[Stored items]
■ ■ ■ ■

Lemma greatest_ok bits min : 0 <= bits <= w -> (forall v, possible v -> v < 2 ^ bits) -> possible min -> 0 <= min < 2 ^ bits ->
  spec False I
    (search 64 (fun mid => mustBeTrue impl (withExpr q (Cmp'create Ule e (const_of mid w)))) min (maxValueOfNBits bits))
    (fun max => possible max /\ forall v, possible v -> v <= max).
Proof.
  intros Hb Hv Hp Hm.
  assert (Hle : 2 ^ bits <= 2 ^ w) by (apply Z.pow_le_mono_r; lia).
  assert (H64 : 2 ^ w <= 2 ^ 64) by (apply Z.pow_le_mono_r; lia). rewrite maxValue_small by lia.
  eapply spec_mono; [apply (search_ok _ (fun m => forall v, possible v -> v <= m) (fun m => exists v, possible v /\ m < v)); [lia|cbn; lia|]|].
  - intros mid Hmid. apply bound_test. lia.
  - cbv beta. intros max (Hmax & Hup & Hlow).
    assert (Hall : forall v, possible v -> v <= max).
    { intros v Hpv. destruct Hup as [-> |Hup]; [|auto]. specialize (Hv v Hpv). lia. }
    split; [|done]. destruct Hlow as [-> |(v & Hpv & Hlt)]; [done|]. specialize (Hall v Hpv). now replace max with v by lia.
Qed.

End Range.

Section RangeClaim.
Context `{A : APIntOps} {AS : APIntSpec A} `{Opts : ExprOptions} (U : list Array) (Ctx : Query -> Prop) (Ini : Query -> list Array -> Prop) {QC : QueryContext U Ctx}.
Context {S : Type} (I : S -> Prop) (impl : SolverImpl S) {SS : SolverSpec U Ctx Ini False I impl}.

Definition range_spec (q : Query) (r : Expr * Expr) : Prop :=
  exists min max, r = (ConstantExpr (APInt (getWidth (q_expr q)) min), ConstantExpr (APInt (getWidth (q_expr q)) max)) /\
    tight q (min, max).

Lemma bool_range q : bool_ok U (q_expr q) -> satisfiable (q_constraints q) -> forall v, validity_spec q v ->
  tight q (match v with VTrue => (1, 1) | VFalse => (0, 0) | VUnknown => (0, 1) end).
Proof.
  intros He Hs v Hv. pose proof (proj1 He) as Hw.
  assert (Hex : (exists rho, example q rho) <-> possible q 1).
  { unfold possible. rewrite Hw. done. }
  assert (Hcex : (exists rho, counterexample q rho) <-> possible q 0).
  { unfold possible. rewrite Hw. done. }
  assert (Hcase : forall z, possible q z -> z = 0 \/ z = 1).
  { intros z (rho & [Hr _] & Ev). rewrite Hw in Ev. destruct (bool_ok_cases U _ rho He Hr) as [E|E]; rewrite E in Ev;
      injection Ev as <-; auto. }
  destruct v; cbn in Hv; unfold tight; cbn [fst snd].
  - assert (possible q 1) by (apply Hex; now apply (valid_example U)). split_and!; [done|done|]. intros z Hz.
    destruct (Hcase z Hz) as [->| ->]; [|lia]. apply Hcex in Hz as [rho Hz]. now destruct (Hv rho).
  - assert (possible q 0) by (apply Hcex; now apply (refuted_counterexample U)). split_and!; [done|done|]. intros z Hz.
    destruct (Hcase z Hz) as [->| ->]; [lia|]. apply Hex in Hz as [rho Hz]. now destruct (Hv rho).
  - split_and!; [now apply Hcex|now apply Hex|]. intros z Hz. destruct (Hcase z Hz); lia.
Qed.

(** The constants [getRange] makes of the bounds. *)
Lemma range_result q r : 1 <= getWidth (q_expr q) <= 64 -> tight q r ->
  range_spec q (const_of r.1 (getWidth (q_expr q)), const_of r.2 (getWidth (q_expr q))).
Proof.
  intros Hw Hr. exists r.1, r.2. split; [|now destruct r].
  destruct Hr as ((? & _ & E1%value_range) & (? & _ & E2%value_range) & _). now rewrite !const_of_value by lia.
Qed.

■ ■ ■ ■

> [WHAT YOU SHOULD DO]: Having looked over the entries above, reproduce all of them exactly.

> [YOUR SOLUTION]:
Lemma greatest_ok bits min : 0 <= bits <= w -> (forall v, possible v -> v < 2 ^ bits) -> possible min -> 0 <= min < 2 ^ bits ->
  spec False I
    (search 64 (fun mid => mustBeTrue impl (withExpr q (Cmp'create Ule e (const_of mid w)))) min (maxValueOfNBits bits))
    (fun max => possible max /\ forall v, possible v -> v <= max).
Proof.
  intros Hb Hv Hp Hm.
  assert (Hle : 2 ^ bits <= 2 ^ w) by (apply Z.pow_le_mono_r; lia).
  assert (H64 : 2 ^ w <= 2 ^ 64) by (apply Z.pow_le_mono_r; lia). rewrite maxValue_small by lia.
  eapply spec_mono; [apply (search_ok _ (fun m => forall v, possible v -> v <= m) (fun m => exists v, possible v /\ m < v)); [lia|cbn; lia|]|].
  - intros mid Hmid. apply bound_test. lia.
  - cbv beta. intros max (Hmax & Hup & Hlow).
    assert (Hall : forall v, possible v -> v <= max).
    { intros v Hpv. destruct Hup as [-> |Hup]; [|auto]. specialize (Hv v Hpv). lia. }
    split; [|done]. destruct Hlow as [-> |(v & Hpv & Hlt)]; [done|]. specialize (Hall v Hpv). now replace max with v by lia.
Qed.

End Range.

Section RangeClaim.
Context `{A : APIntOps} {AS : APIntSpec A} `{Opts : ExprOptions} (U : list Array) (Ctx : Query -> Prop) (Ini : Query -> list Array -> Prop) {QC : QueryContext U Ctx}.
Context {S : Type} (I : S -> Prop) (impl : SolverImpl S) {SS : SolverSpec U Ctx Ini False I impl}.

Definition range_spec (q : Query) (r : Expr * Expr) : Prop :=
  exists min max, r = (ConstantExpr (APInt (getWidth (q_expr q)) min), ConstantExpr (APInt (getWidth (q_expr q)) max)) /\
    tight q (min, max).

Lemma bool_range q : bool_ok U (q_expr q) -> satisfiable (q_constraints q) -> forall v, validity_spec q v ->
  tight q (match v with VTrue => (1, 1) | VFalse => (0, 0) | VUnknown => (0, 1) end).
Proof.
  intros He Hs v Hv. pose proof (proj1 He) as Hw.
  assert (Hex : (exists rho, example q rho) <-> possible q 1).
  { unfold possible. rewrite Hw. done. }
  assert (Hcex : (exists rho, counterexample q rho) <-> possible q 0).
  { unfold possible. rewrite Hw. done. }
  assert (Hcase : forall z, possible q z -> z = 0 \/ z = 1).
  { intros z (rho & [Hr _] & Ev). rewrite Hw in Ev. destruct (bool_ok_cases U _ rho He Hr) as [E|E]; rewrite E in Ev;
      injection Ev as <-; auto. }
  destruct v; cbn in Hv; unfold tight; cbn [fst snd].
  - assert (possible q 1) by (apply Hex; now apply (valid_example U)). split_and!; [done|done|]. intros z Hz.
    destruct (Hcase z Hz) as [->| ->]; [|lia]. apply Hcex in Hz as [rho Hz]. now destruct (Hv rho).
  - assert (possible q 0) by (apply Hcex; now apply (refuted_counterexample U)). split_and!; [done|done|]. intros z Hz.
    destruct (Hcase z Hz) as [->| ->]; [lia|]. apply Hex in Hz as [rho Hz]. now destruct (Hv rho).
  - split_and!; [now apply Hcex|now apply Hex|]. intros z Hz. destruct (Hcase z Hz); lia.
Qed.

(** The constants [getRange] makes of the bounds. *)
Lemma range_result q r : 1 <= getWidth (q_expr q) <= 64 -> tight q r ->
  range_spec q (const_of r.1 (getWidth (q_expr q)), const_of r.2 (getWidth (q_expr q))).
Proof.
  intros Hw Hr. exists r.1, r.2. split; [|now destruct r].
  destruct Hr as ((? & _ & E1%value_range) & (? & _ & E2%value_range) & _). now rewrite !const_of_value by lia.
Qed.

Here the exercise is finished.